The algorithm produces “risk reports” on individuals who should be questioned by investigators. In Rotterdam, where the system was most recently used, 1,263 risk reports were produced in two neighborhoods. “You’re putting me in a system that I didn’t even know existed”, said Mr. Bouchkhachakhe, who works for a logistics company. The program has been cloaked in secrecy.
Even those who land on the list aren’t informed. They aren’t told how the algorithm is making its decisions, or given ways to appeal. In 2019, a City Council hearing with the social ministry abruptly ended when members of the city government wouldn’t sign nondisclosure agreements before receiving a briefing about how the system works. Such disclosure would “interfere with the ability to effectively investigate”, the ministry said in response to questions.
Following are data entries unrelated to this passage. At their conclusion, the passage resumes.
(** *** html/template: execution

    The engine is modelled on the fragment the layouts use: literal text,
    the dot printed in a text context, and calls of functions without
    arguments; the dot is the value the execution was started with. *)

(** The replacement the HTML escaper makes for one byte of text. *)
Definition htmlEscapeByte (c : ascii) : string :=
  match N_of_ascii c with
  | 0%N => String (ascii_of_nat 239) (String (ascii_of_nat 191) (String (ascii_of_nat 189) ""))
  | 34%N => "&#34;"
  | 38%N => "&amp;"
  | 39%N => "&#39;"
  | 43%N => "&#43;"
  | 60%N => "&lt;"
  | 62%N => "&gt;"
  | _ => String c ""
  end.

Fixpoint htmlEscape (s : string) : string :=
  match s with
  | EmptyString => EmptyString
  | String c rest => htmlEscapeByte c +:+ htmlEscape rest
  end.

(** What an action writes for a value. *)
Definition renderValue (v : TValue) : string :=
  match v with
  | TString s => htmlEscape s
  | THTML s => s
  end.

(** A call of a template function; [exec] executes a template of the set by
    name ([None]: the execution does not end). *)
Definition callFunc (exec : string -> V -> option (string * option string)) (fn : Func)
  : option (TValue * option string) :=
  match fn with
  | FuncConst value err => Some (value, err)
  | FuncYield name binding =>
      match exec name binding with
      | None => None
      | Some (out, err) => Some (THTML out, err)
      end
  end.

(** The error of an action whose function call failed, without the line and
    column the engine adds to the template's name. *)
Definition callError (tname f msg : string) : string :=
  "template: " +:+ tname +:+ ": executing " +:+ quote +:+ tname +:+ quote +:+ " at <"
  +:+ f +:+ ">: error calling " +:+ f +:+ ": " +:+ msg.

(** Execution of a template body into the buffer [buf]; the result is the
    buffer and the error, if any, at which the execution stopped. *)
Fixpoint execNodes (exec : string -> V -> option (string * option string))
         (funcs : FuncMap) (tname : string) (nodes : list Node) (binding : V) (buf : string)
  : option (string * option string) :=
  match nodes with
  | [] => Some (buf, None)
  | NText s :: rest => execNodes exec funcs tname rest binding (buf +:+ s)
  | NDot :: rest => execNodes exec funcs tname rest binding (buf +:+ htmlEscape (fmtV binding))
  | NCall f :: rest =>
      match funcs !! f with
      | None => Some (buf, Some (callError tname f "function not defined"))
      | Some fn =>
          match callFunc exec fn with
          | None => None
          | Some (_, Some msg) => Some (buf, Some (callError tname f msg))
          | Some (v, None) => execNodes exec funcs tname rest binding (buf +:+ renderValue v)
          end
      end
  end.

(** The error of [ExecuteTemplate] for a name the set does not define. *)
Definition undefinedError (name : string) : string :=
  "html/template: " +:+ quote +:+ name +:+ quote +:+ " is undefined".

(** [t.ExecuteTemplate(buf, name, binding)] on a fresh buffer.  [fuel]
    bounds the depth of nested executions through [yield]. *)
Fixpoint ExecuteTemplate (fuel : nat) (t : Template) (name : string) (binding : V)
  : option (string * option string) :=
  match fuel with
  | O => None
  | S k =>
      match tmplDefs t !! name with
      | None => Some ("", Some (undefinedError name))
      | Some nodes => execNodes (ExecuteTemplate k t) (tmplFuncs t) name nodes binding ""
      end
  end.

Definition Render_execute (fuel : nat) (r : Render) (name : string) (binding : V)
  : option (string * option string) :=
  ExecuteTemplate fuel (Render_t r) name binding.

Definition Render_addYield (r : Render) (name : string) (binding : V) : Render :=
  let funcs : FuncMap :=
    {[ "yield" := FuncYield name binding;
       "current" := FuncConst (TString name) None ]} in
  mkRender (Render_w r) (Template_Funcs funcs (Render_t r)) (Render_opt r)
           (Render_compiledCharset r).

Definition Render_prepareHTMLRenderOptions (r : Render) (htmlOpt : list HTMLRenderOptions)
  : HTMLRenderOptions :=
  match htmlOpt with
  | o :: _ => o
  | [] => mkHTMLRenderOptions (Layout (Render_opt r))
  end.

(** What [renderBytes] returns for the buffer and error of [execute]: the
    error alone, or the buffer. *)
Definition execResult (x : option (string * option string)) : option (Result string) :=
  match x with
  | None => None
  | Some (_, Some err) => Some (Err err)
  | Some (out, None) => Some (Ok out)
  end.

(** [renderBytes]: the render value with the function table as left by
    [addYield], and the output or the error ([None]: no end within [fuel]). *)
Definition Render_renderBytes (fuel : nat) (r : Render) (name : string) (binding : V)
           (htmlOpt : list HTMLRenderOptions) : Render * option (Result string) :=
  let opt := Render_prepareHTMLRenderOptions r htmlOpt in
  let '(r, name') :=
    if Nat.ltb 0 (String.length (HTMLRenderOptions_Layout opt))
    then (Render_addYield r name binding, HTMLRenderOptions_Layout opt)
    else (r, name) in
  (r, execResult (Render_execute fuel r name' binding)).

Definition withWriter (r : Render) (w : ResponseWriter) : Render :=
  mkRender w (Render_t r) (Render_opt r) (Render_compiledCharset r).

(** [io.Copy(r, out)] of a buffer: one [Write] of its content, none when it
    is empty. *)
Definition io_Copy (w : ResponseWriter) (out : string) : ResponseWriter :=
  match out with
  | EmptyString => w
  | _ => rw_Write (bytes out) w
  end.

Definition Render_HTML (fuel : nat) (r : Render) (status : Z) (name : string) (binding : V)
           (htmlOpt : list HTMLRenderOptions) : option Render :=
  match Render_renderBytes fuel r name binding htmlOpt with
  | (_, None) => None
  | (r, Some (Err err)) => Some (withWriter r (http_Error (Render_w r) err 500))
  | (r, Some (Ok out)) =>
      let w := rw_HeaderSet ContentType
                 (HTMLContentType (Render_opt r) +:+ Render_compiledCharset r) (Render_w r) in
      let w := rw_WriteHeader status w in
      Some (withWriter r (io_Copy w out))
  end.

Definition Render_JSON (r : Render) (status : Z) (v : V) : Render :=
  let res := if IndentJSON (Render_opt r)
             then json_MarshalIndent v "" "  "
             else json_Marshal v in
  match res with
  | Err err => withWriter r (http_Error (Render_w r) err 500)
  | Ok result =>
      let w := rw_HeaderSet ContentType (ContentJSON +:+ Render_compiledCharset r) (Render_w r) in
      let w := rw_WriteHeader status w in
      let w := if Nat.ltb 0 (length (PrefixJSON (Render_opt r)))
               then rw_Write (PrefixJSON (Render_opt r)) w
               else w in
      withWriter r (rw_Write result w)
  end.

Definition Render_WriteData (r : Render) (status : Z) (v : list byte) : Render :=
  let w := Render_w r in
  let w := if String.eqb (Header_Get (rwHeader w) ContentType) ""
           then rw_HeaderSet ContentType ContentBinary w
           else w in
  let w := rw_WriteHeader status w in
  withWriter r (rw_Write v w).

(** [Error(status, message...)]. *)
Definition Render_Error (r : Render) (status : Z) (message : list string) : Render :=
  let w := rw_WriteHeader status (Render_w r) in
  match message with
  | m :: _ => withWriter r (rw_Write (bytes m) w)
  | [] => withWriter r w
  end.

Definition Render_Status (r : Render) (status : Z) : Render :=
  withWriter r (rw_WriteHeader status (Render_w r)).

(** *** Further functions of gzip.go and render.go *)

(** [GzipHandler()] returns [serveGzip]. *)
Definition GzipHandler : World -> Request -> Context -> World * Context * Outcome :=
  serveGzip.

(** The bytes a handler passes to [Write], in order, along its run from
    state [st] with the writer [wr]. *)
Fixpoint written (wr : Writer) (h : Handler) (st : World) : list byte :=
  match h with
  | HReturn => []
  | HPanic => []
  | HSetHeader key value next => written wr next (onResp (rw_HeaderSet key value) st)
  | HGetHeader key cont => written wr (cont (Header_Get (rwHeader (resp st)) key)) st
  | HWriteHeader code next => written wr next (onResp (rw_WriteHeader code) st)
  | HWrite p next => p ++ written wr next (Writer_Write wr p st)
  end.

(** [JSONString]: the serialization as a string, or the encoder's error. *)
Definition Render_JSONString (r : Render) (v : V) : Result string :=
  let res := if IndentJSON (Render_opt r)
             then json_MarshalIndent v "" "  "
             else json_Marshal v in
  match res with
  | Err err => Err err
  | Ok result => Ok (String.string_of_list_byte result)
  end.

(** [HTMLString]: the output of [renderBytes] as a string, or its error. *)
Definition Render_HTMLString (fuel : nat) (r : Render) (name : string) (binding : V)
           (htmlOpt : list HTMLRenderOptions) : Render * option (Result string) :=
  match Render_renderBytes fuel r name binding htmlOpt with
  | (r, Some (Err err)) => (r, Some (Err err))
  | (r, Some (Ok out)) => (r, Some (Ok out))
  | (r, None) => (r, None)
  end.

(** [Template()]. *)
Definition Render_Template (r : Render) : Template := Render_t r.

(** [xml.Marshal] and [xml.MarshalIndent] (value, prefix, indent). *)
Variable xml_Marshal : V -> Result (list byte).
Variable xml_MarshalIndent : V -> string -> string -> Result (list byte).

Definition Render_XML (r : Render) (status : Z) (v : V) : Render :=
  let res := if IndentXML (Render_opt r)
             then xml_MarshalIndent v "" "  "
             else xml_Marshal v in
  match res with
  | Err err => withWriter r (http_Error (Render_w r) err 500)
  | Ok result =>
      let w := rw_HeaderSet ContentType (ContentXML +:+ Render_compiledCharset r) (Render_w r) in
      let w := rw_WriteHeader status w in
      let w := if Nat.ltb 0 (length (PrefixXML (Render_opt r)))
               then rw_Write (PrefixXML (Render_opt r)) w
               else w in
      withWriter r (rw_Write result w)
  end.

(** Whether the walk function of [compile] finds the extension of an entry
    in the configured list, and whether such an entry can be read and
    parsed. *)
Definition eligible (options : RenderOptions) (f : File) : bool :=
  bool_decide (getExt (filePath f) ∈ Extensions options).


(** The name [compile] gives the template of an entry. *)
Definition templateName (f : File) : string :=
  let r := filePath f in
  ToSlash (String.substring 0 (String.length r - String.length (getExt r)) r).

(** A value of the process-wide [Data] map ([interface{}]): nil, a time, or
    anything else. *)
Inductive Any : Type :=
| AnyNil
| AnyTime (t : Z)
| AnyOther (s : string).
(** * MatSelect AI: recommendation pipeline and what-if comparison

    A shallow embedding of [matselect/core/recommender.py] and of the part of
    [matselect/sources/materials_project.py] it calls.

    - Python floats are IEEE binary64 numbers: they are embedded as Rocq's
      primitive floats, so every arithmetic step rounds as the program does.
      The numeric columns of a frame are of dtype float64, where pandas
      holds a missing number ([None] beside numbers) as NaN: a null
      numeric cell is NaN.  A column in which every document has [None] is
      of dtype object and keeps the [None]s; the source raises [TypeError]
      where it compares, subtracts or formats such a cell, and frames with
      such a column are not covered here.
    - A pandas DataFrame is a list of column labels together with a list of
      rows.  A row carries one cell for every label the program ever uses;
      a cell is only read where its label is among the frame's columns,
      which is where the program can read it.
    - [MPRester.materials.summary.search] (the remote database) and numpy's
      [argsort] (the sorting routine behind [DataFrame.sort_values]) are not
      part of the repository: both are parameters of the development.  The
      runs on sample data sort with numpy's generic quicksort.
    - Exceptions and console output are explicit: effectful code runs in a
      small state-and-error monad over the console and the request log. *)

From Stdlib Require Import Floats ZArith List String Ascii Bool Lia.
From Stdlib Require Import Permutation Sorted DecimalString.
From Stdlib Require Import QArith Qpower Lqa.
Import ListNotations.

Close Scope Q_scope.
Local Open Scope string_scope.
Local Open Scope list_scope.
In a report in October, the United Nations special rapporteur on extreme poverty and human rights criticized the Dutch system for creating a “digital welfare state” that turns crucial decisions about people’s lives over to machines. “Whole neighborhoods are deemed suspect and are made subject to special scrutiny, which is the digital equivalent of fraud inspectors knocking on every door in a certain area”, the report said. “No such scrutiny is applied to those living in better-off areas”.
In areas dealing with years of budget cuts, algorithms present a way to help make up for reduced social services. The technology, officials say, helps them do more with less and identify people who may otherwise slip through the cracks.
Once a week in Bristol, England, a team gathers in a conference room to review the latest results from an algorithm meant to identify the most at-risk youths in the city and review caseloads. Representatives from the police and children’s services and a member of the team that designed the software typically attend to scan the list of names.
With youth violence and crime on the rise, and with many youth programs and community centers where young people gathered having been closed, the local government turned to software to help identify children most in need. Officials there say the work provides evidence the technology can work if coupled with a human touch.
Last year, Bristol introduced a program that creates a risk score based on data pulled from police reports, social benefits and other government records. The system tallies crime data, housing information and any known links to others with high risk scores, and if the youth’s parents were involved in a domestic incident. Schools feed in attendance records.
“You can get quite a complete picture”, said Tom Fowler, 29, the data scientist who helped create the youth scoring system for the Bristol government. In Bristol, the government has been open with the public about the program, posting some details online and holding community events. Opponents say it still isn’t fully transparent. The young people and their parents do not know if they are on the list or given a way to contest their inclusion.
Charlene Richardson and Desmond Brown, two city workers, are responsible for organizing interventions and aid for young people flagged by the software. “We put the picture together a bit more”, said Ms. Richardson, who was recruited for the program after running youth centers in the area for two decades. “We know the computer doesn’t always get it right”.
Ms. Richardson and Mr. Brown came to the job with concerns that the system would unfairly target black boys. Now they are confident that the machine helps identify children who need help. “This is not ‘Minority Report’”, Mr. Desmond said, referring to the 2002 Steven Spielberg movie. “We are not just taking the word of the computer”. The pair said they usually focused on the children with the highest risk scores, arranging home visits, speaking with their schools and finding mentors from the community. “It’s about seeing them as victims as well”, she said.